GreyNoise Observes Exploit Attempts Targeting Zyxel CVE-2023-28771

GreyNoise has identified active exploit attempts targeting a critical remote code execution vulnerability, tracked as CVE-2023-28771, affecting Zyxel devices. This vulnerability specifically impacts Internet Key Exchange (IKE) packet decoders operating over UDP port 500. Observed on June 16, these exploitation attempts indicate active threat activity seeking to compromise vulnerable infrastructure remotely. While no specific threat actor group or malware family has been attributed to these campaigns in the current reporting, the nature of the vulnerability allows for potential unauthorized code execution. Organizations utilizing Zyxel networking equipment should immediately verify their exposure on UDP port 500. Mitigation strategies involve applying vendor patches promptly and restricting unnecessary external access to IKE services. Continuous monitoring for suspicious traffic patterns on port 500 is recommended to detect potential compromise attempts. Security teams must prioritize this vulnerability due to the risk of remote system control.

‍On June 16, GreyNoise observed exploit attempts targeting CVE-2023-28771 — a remote code execution vulnerability affecting Zyxel Internet Key Exchange (IKE) packet decoders over UDP port 500.
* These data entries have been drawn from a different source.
(** * MEAN-QUANT: the quantitative-analysis utilities, embedded and verified

    This development embeds [src/server/utils/quantAnalysis.js] and the
    functions of the [simple-statistics] package it calls.

    Numbers.  A JavaScript number is modelled by [num]: a real number, one of
    the two infinities, or NaN.  Arithmetic on finite values is exact (the
    rounding of IEEE-754 doubles, overflow and the sign of zero are idealised
    away: a zero divisor is taken to be +0); the special values follow
    IEEE-754 / ECMAScript.  Reading an array out of range gives [undefined],
    which every use in this file coerces to NaN, so [get] returns NaN there.

    Control.  A call either returns or throws: [completion].  The only
    [throw]s reachable from the file are those of [simple-statistics]. *)

From Stdlib Require Import Reals Lra Lia ZArith List String Bool.
From Stdlib Require Import Sorted Permutation.
From Stdlib Require Import Zfloor.
Import ListNotations.

Local Open Scope string_scope.
Local Open Scope list_scope.
Local Open Scope R_scope.

(* ================================================================= *)
(** ** JavaScript numbers, arrays and completions *)

Module JS.

Inductive num : Type :=
| Fin (r : R)
| PInf
| NInf
| NaN.

(** Unary minus. *)
Definition neg (a : num) : num :=
  match a with
  | Fin r => Fin (- r)
  | PInf => NInf
  | NInf => PInf
  | NaN => NaN
  end.

(** [a + b]. *)
Definition add (a b : num) : num :=
  match a, b with
  | NaN, _ | _, NaN => NaN
  | Fin x, Fin y => Fin (x + y)
  | PInf, NInf | NInf, PInf => NaN
  | PInf, _ | _, PInf => PInf
  | NInf, _ | _, NInf => NInf
  end.

(** [a - b]. *)
Definition sub (a b : num) : num := add a (neg b).

(** [a * b]. *)
Definition mul (a b : num) : num :=
  match a, b with
  | NaN, _ | _, NaN => NaN
  | Fin x, Fin y => Fin (x * y)
  | Fin x, PInf | PInf, Fin x =>
      if Req_dec_T x 0 then NaN else if Rlt_dec 0 x then PInf else NInf
  | Fin x, NInf | NInf, Fin x =>
      if Req_dec_T x 0 then NaN else if Rlt_dec 0 x then NInf else PInf
  | PInf, PInf | NInf, NInf => PInf
  | PInf, NInf | NInf, PInf => NInf
  end.

(** [a / b]; a finite zero divisor counts as +0. *)
Definition div (a b : num) : num :=
  match a, b with
  | NaN, _ | _, NaN => NaN
  | Fin x, Fin y =>
      if Req_dec_T y 0
      then (if Req_dec_T x 0 then NaN else if Rlt_dec 0 x then PInf else NInf)
      else Fin (x / y)
  | Fin _, PInf | Fin _, NInf => Fin 0
  | PInf, PInf | PInf, NInf | NInf, PInf | NInf, NInf => NaN
  | PInf, Fin y => if Rlt_dec y 0 then NInf else PInf
  | NInf, Fin y => if Rlt_dec y 0 then PInf else NInf
  end.

(** [a < b]; false as soon as one side is NaN. *)
Definition lt (a b : num) : bool :=
  match a, b with
  | NaN, _ | _, NaN => false
  | Fin x, Fin y => if Rlt_dec x y then true else false
  | NInf, NInf => false
  | NInf, _ => true
  | _, NInf => false
  | PInf, _ => false
  | Fin _, PInf => true
  end.

(** [a > b]. *)
Definition gt (a b : num) : bool := lt b a.

(** [a === b] on numbers. *)
Definition seq (a b : num) : bool :=
  match a, b with
  | Fin x, Fin y => if Req_dec_T x y then true else false
  | PInf, PInf | NInf, NInf => true
  | _, _ => false
  end.

(** [a >= b]. *)
Definition ge (a b : num) : bool := gt a b || seq a b.

(** [Math.abs]. *)
Definition Math_abs (a : num) : num :=
  match a with
  | Fin r => Fin (Rabs r)
  | PInf | NInf => PInf
  | NaN => NaN
  end.

(** [Math.sqrt]. *)
Definition Math_sqrt (a : num) : num :=
  match a with
  | Fin r => if Rlt_dec r 0 then NaN else Fin (sqrt r)
  | PInf => PInf
  | NInf | NaN => NaN
  end.


(** Whether a real is an integer, and whether it is an odd one. *)
Definition is_integer (r : R) : bool :=
  if Req_dec_T (IZR (Zfloor r)) r then true else false.

Definition is_odd_integer (r : R) : bool :=
  is_integer r && Z.odd (Zfloor r).

(** [Math.pow(base, exponent)], after Number::exponentiate of ECMAScript. *)
Definition Math_pow (base exponent : num) : num :=
  match exponent with
  | NaN => NaN
  | Fin e =>
      if Req_dec_T e 0 then Fin 1
      else
        match base with
        | NaN => NaN
        | PInf => if Rlt_dec 0 e then PInf else Fin 0
        | NInf =>
            if Rlt_dec 0 e
            then (if is_odd_integer e then NInf else PInf)
            else Fin 0
        | Fin b =>
            if Req_dec_T b 0
            then (if Rlt_dec 0 e then Fin 0 else PInf)
            else if Rlt_dec 0 b then Fin (Rpower b e)
            else if is_integer e
                 then (if Z.odd (Zfloor e)
                       then Fin (- Rpower (- b) e)
                       else Fin (Rpower (- b) e))
                 else NaN
        end
  | PInf =>
      match base with
      | NaN => NaN
      | PInf => PInf
      | NInf => PInf
      | Fin b =>
          if Rlt_dec 1 (Rabs b) then PInf
          else if Req_dec_T (Rabs b) 1 then NaN
          else Fin 0
      end
  | NInf =>
      match base with
      | NaN => NaN
      | PInf => Fin 0
      | NInf => Fin 0
      | Fin b =>
          if Rlt_dec 1 (Rabs b) then Fin 0
          else if Req_dec_T (Rabs b) 1 then NaN
          else PInf
      end
  end.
GreyNoise has identified active exploit attempts targeting a critical remote code execution vulnerability, tracked as CVE-2023-28771, affecting Zyxel devices. This vulnerability specifically impacts Internet Key Exchange (IKE) packet decoders operating over UDP port 500. Observed on June 16, these exploitation attempts indicate active threat activity seeking to compromise vulnerable infrastructure remotely. While no specific threat actor group or malware family has been attributed to these campaigns in the current reporting, the nature of the vulnerability allows for potential unauthorized code execution. Organizations utilizing Zyxel networking equipment should immediately verify their exposure on UDP port 500. Mitigation strategies involve applying vendor patches promptly and restricting unnecessary external access to IKE services. Continuous monitoring for suspicious traffic patterns on port 500 is recommended to detect potential compromise attempts. Security teams must prioritize this vulnerability due to the risk of remote system control. ‍On June 16, GreyNoise observed exploit attempts targeting CVE-2023-28771 — a remote code execution vulnerability affecting Zyxel Internet Key Exchange (IKE) packet decoders over UDP port 500. ‍On June 16, GreyNoise observed exploit attempts targeting CVE-2023-28771 — a remote code execution vulnerability affecting Zyxel Internet Key Exchange (IKE) packet decoders over UDP port 500.